Another approach for tumor therapy is using T lymphocytes, which can recognize and destroy malignant cells [63]. In this study, T cells were genetically modified to stably express antibody binding domains on their surface that confer novel antigen specificities that are major histocompatibility complex (MHC)-independent. The engineered T cells expanded more than a thousand-fold in vivo, continued to express functional chimeric antigen receptors (CARs) at high levels for at least six months. The treatment was performed in patients with advanced chronic lymphocytic leukemia (CLL), and resulted in a complete remission, in two of three patients. On average, each infused CAR-expressing T cell was calculated to eradicate at least 1000 CLL cells. This approach can be also applied for the treatment of brain tumors, as it is known that T cells can cross the BBB in response to brain inflammation [64].

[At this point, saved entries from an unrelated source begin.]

(** The body of a reply: a failure first, then a response. *)
Definition http_response (success : bool) (bytes : list Z) : outcome (result HttpError TrackerResponse) :=
  if negb success then Done (Err HttpStatus)
  else
    e ←! decode_with_rest de_tracker_error bytes;
    match e with
    | Ok reason => Done (Err (Failure reason.1))
    | Err _ =>
        r ←! decode_with_rest de_tracker_response bytes;
        Done (match r with Ok r => Ok r.1 | Err e => Err (BadResponse e) end)
    end.
End reader.

(** ** Every reply is read *)
Section total.
Variable atoi_i64 atoi_u64 atoi_u16 atoi_usize : list Z -> Z * nat.
Variable parse_ip : list Z -> option (bool * Z).
Local Abbreviation dict_peer := (de_dict_peer atoi_i64 atoi_u16 atoi_usize parse_ip).
Local Abbreviation loop := (dict_peers_loop atoi_i64 atoi_u16 atoi_usize parse_ip).
Local Abbreviation peers := (de_peers atoi_i64 atoi_u16 atoi_usize parse_ip).

Lemma total_dict_peer : total_de dict_peer.
Proof. unfold de_dict_peer, de_ip, de_fmap. total_tac. Qed.

Lemma dict_peers_loop_total fuel : forall de acc, (2 * length (de_buf de) + 2 <= fuel)%nat ->
  returns_d (length (de_buf de)) (loop fuel de acc).
Proof.
  induction fuel as [|fuel IH]; intros de acc Hf; [lia|]. cbn [dict_peers_loop]. destruct (starts_with_e de); [by apply skip_end_leaves|].
  destruct (total_dict_peer fuel de) as [Hr He]; [lia|]. destruct (decide (de_buf de = [])) as [Hb|Hb].
  { destruct (He Hb) as [e ->]. apply returns_d_err. }
  assert (0 < length (de_buf de))%nat by (destruct (de_buf de); [done|cbn; lia]).
  eapply returns_d_bind; [exact Hr|]. intros a de' Hl. cbn [fst snd]. destruct (_ <=? _)%nat; [apply returns_d_ok; lia|].
  eapply returns_d_weaken; [|apply IH; lia]. lia.
Qed.

Lemma total_peers : total_de peers.
Proof.
  intros fuel de Hf. unfold de_peers. destruct (de_buf de) as [|c b] eqn:Eb; cbn [head]; [split; [apply returns_d_err|by eexists]|].
  split; [|done]. rewrite <- Eb in Hf |- *. assert (0 < length (de_buf de))%nat by (rewrite Eb; cbn; lia).
  destruct (c =? ch_d); [apply returns_d_err|]. destruct (c =? ch_i).
  - eapply returns_d_bind; [by apply total_int|]. intros a de' _. apply returns_d_err.
  - destruct (c =? ch_l); [|by apply total_check; [apply total_bytes|]].
    apply total_first. intros d1 H1. cbn [snd]. eapply returns_d_bind; [apply dict_peers_loop_total; lia|].
    intros l d2 H2. apply returns_d_ok. cbn [snd]. lia.
Qed.

(** Whatever a tracker replies, reading it ends with a response or an error. *)
Theorem http_response_returns success bytes :
  exists r, http_response atoi_i64 atoi_u64 atoi_u16 atoi_usize parse_ip success bytes = Done r.
Proof.
  pose proof total_peers as Hp. unfold http_response. destruct success; cbn [negb]; [|by eexists].
  destruct (decode_rest_total (de_tracker_error atoi_i64 atoi_usize) bytes) as [[x|e] ->]; [unfold de_tracker_error, de_fmap; total_tac|by eexists|].
  cbn [outcome_bind].
  destruct (decode_rest_total (de_tracker_response atoi_i64 atoi_u64 atoi_u16 atoi_usize parse_ip) bytes) as [r ->];
    [unfold de_tracker_response, de_fmap; total_tac|by eexists].
Qed.
End total.

(** ** What a tracker writes is read *)

Section written.
Variable atoi_i64 atoi_u64 atoi_u16 atoi_usize : list Z -> Z * nat.
Variable parse_ip : list Z -> option (bool * Z).
Variable show_ip : bool * Z -> list Z.
Hypothesis Hi64 : atoi_spec (- 9223372036854775808) 9223372036854775808 atoi_i64.
Hypothesis Hu64 : atoi_spec 0 U64 atoi_u64.
Hypothesis Hu16 : atoi_spec 0 U16 atoi_u16.
Hypothesis Husize : atoi_spec 0 U64 atoi_usize.

(** A peer in a list: its address as text, whatever else is said of it. *)
Definition dict_peer_value (a : SocketAddr) : BencodeValue :=
  Dict [(key "ip", Bytes (show_ip (sa_ipv6 a, sa_ip a))); (key "port", Integer (sa_port a))].

Definition peers_value (p : Peers) : BencodeValue :=
  match p with DictPeers l => List (dict_peer_value <$> l) | CompactPeers b => Bytes b end.

Definition non_zero (z : Z) : option BencodeValue := if z =? 0 then None else Some (Integer z).

(** A response; a count of zero and no IPv6 peers are left out. *)
Definition response_value (r : TrackerResponse) : BencodeValue :=
  dict [(key "warning message", Bytes <$> rp_warning_message r); (key "complete", non_zero (rp_complete r));
        (key "interval", Some (Integer (rp_interval r))); (key "min interval", Integer <$> rp_min_interval r);
        (key "tracker_id", Bytes <$> rp_tracker_id r); (key "incomplete", non_zero (rp_incomplete r));
        (key "peers", Some (peers_value (rp_peers r)));
        (key "peers6", match rp_peers6 r with DictPeers [] => None | p => Some (peers_value p) end)].

Definition is_count (z : Z) : Prop := 0 <= z < 9223372036854775808.

Definition wf_dict_peer (a : SocketAddr) : Prop :=
  is_u16 (sa_port a) /\ fits (show_ip (sa_ipv6 a, sa_ip a)) /\ parse_ip (show_ip (sa_ipv6 a, sa_ip a)) = Some (sa_ipv6 a, sa_ip a).

Definition wf_peers (p : Peers) : Prop :=
  match p with
  | DictPeers l => Forall wf_dict_peer l /\ (length l < MAX_DICT_PEERS)%nat
  | CompactPeers b => fits b
  end.

Record wf_response (r : TrackerResponse) : Prop := {
  wr_warning_message : all_opt fits (rp_warning_message r);
  wr_complete : is_count (rp_complete r);
  wr_interval : is_count (rp_interval r);
  wr_min_interval : all_opt is_count (rp_min_interval r);
  wr_tracker_id : all_opt fits (rp_tracker_id r);
  wr_incomplete : is_count (rp_incomplete r);
  wr_peers : wf_peers (rp_peers r);
  wr_peers6 : wf_peers (rp_peers6 r);
}.

Local Abbreviation dict_peer := (de_dict_peer atoi_i64 atoi_u16 atoi_usize parse_ip).
Local Abbreviation loop := (dict_peers_loop atoi_i64 atoi_u16 atoi_usize parse_ip).
Local Abbreviation peers := (de_peers atoi_i64 atoi_u16 atoi_usize parse_ip).

Lemma reads_dict_peer a : wf_dict_peer a -> reads dict_peer (dict_peer_value a) a.
Proof.
  intros (Hp & Hf & Hi). unfold de_dict_peer.
  change (dict_peer_value a) with (dict [(key "ip", Some (Bytes (show_ip (sa_ipv6 a, sa_ip a)))); (key "port", Some (Integer (sa_port a)))]).
  unfold dict. read_fields Hi64 Husize [(key "ip", Some (RIp (sa_ipv6 a, sa_ip a))); (key "port", Some (RInt (sa_port a)))].
  - one_field. eapply reads_check; [by apply reads_bytes|]. by rewrite Hi.
  - one_field. by eapply reads_fmap, reads_int.
  - by destruct a.
Qed.

(** The loop stops at the end of the list, or at the ten thousandth peer. *)
Lemma dict_peers_written l : Forall wf_dict_peer l -> forall fuel rest ctx dnf acc, ctx_room ctx dnf 1 ->
  (2 * length (concat (map serialize (dict_peer_value <$> l))) + 2 <= fuel)%nat -> (length acc + length l < MAX_DICT_PEERS)%nat ->
  loop fuel (mkDe (concat (map serialize (dict_peer_value <$> l)) ++ ch_e :: rest) ctx dnf false) acc =
    Done (Ok (acc ++ l, mkDe rest ctx dnf false)).
Proof.
  induction 1 as [|a l Ha Hl IH]; intros fuel rest ctx dnf acc Hc Hf Hn; (destruct fuel as [|fuel]; [lia|]); cbn [dict_peers_loop].
  { cbn. by rewrite app_nil_r. }
  cbn [fmap list_fmap map concat] in *. rewrite length_app in Hf. rewrite <- app_assoc, serialize_not_end.
  destruct (serialize_head (dict_peer_value a)) as (c & b & Hs & _).
  rewrite (reads_dict_peer a Ha); [|exact Hc|lia]. cbn [try_bind fst snd]. rewrite Hs in Hf. cbn [length] in Hf, Hn.
  destruct (Nat.leb_spec MAX_DICT_PEERS (length (acc ++ [a]))) as [Hm|_]; [rewrite length_app in Hm; cbn [length] in Hm; lia|].
  rewrite IH; [by rewrite <- app_assoc|done|lia|rewrite length_app; cbn [length]; lia].
Qed.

Using the inflammation as a driving force for targeted cell-mediated drug delivery is a very attractive approach. Nevertheless, one should take into consideration that any other inflammatory processes in addition to the CNS inflammation may divert cellcarriers from the brain and decrease the therapeutic efficacy of cell-incorporated drug formulations. In clinic, if this is the case, a short pre-treatment of a patient with antibiotics should be carried out before the cell-based therapy is initiated.
Overall, development of the cell-based therapy with potent anti-cancer proteins for systematic administration would represent a major therapeutic advance in multiple fields of cancer-related research.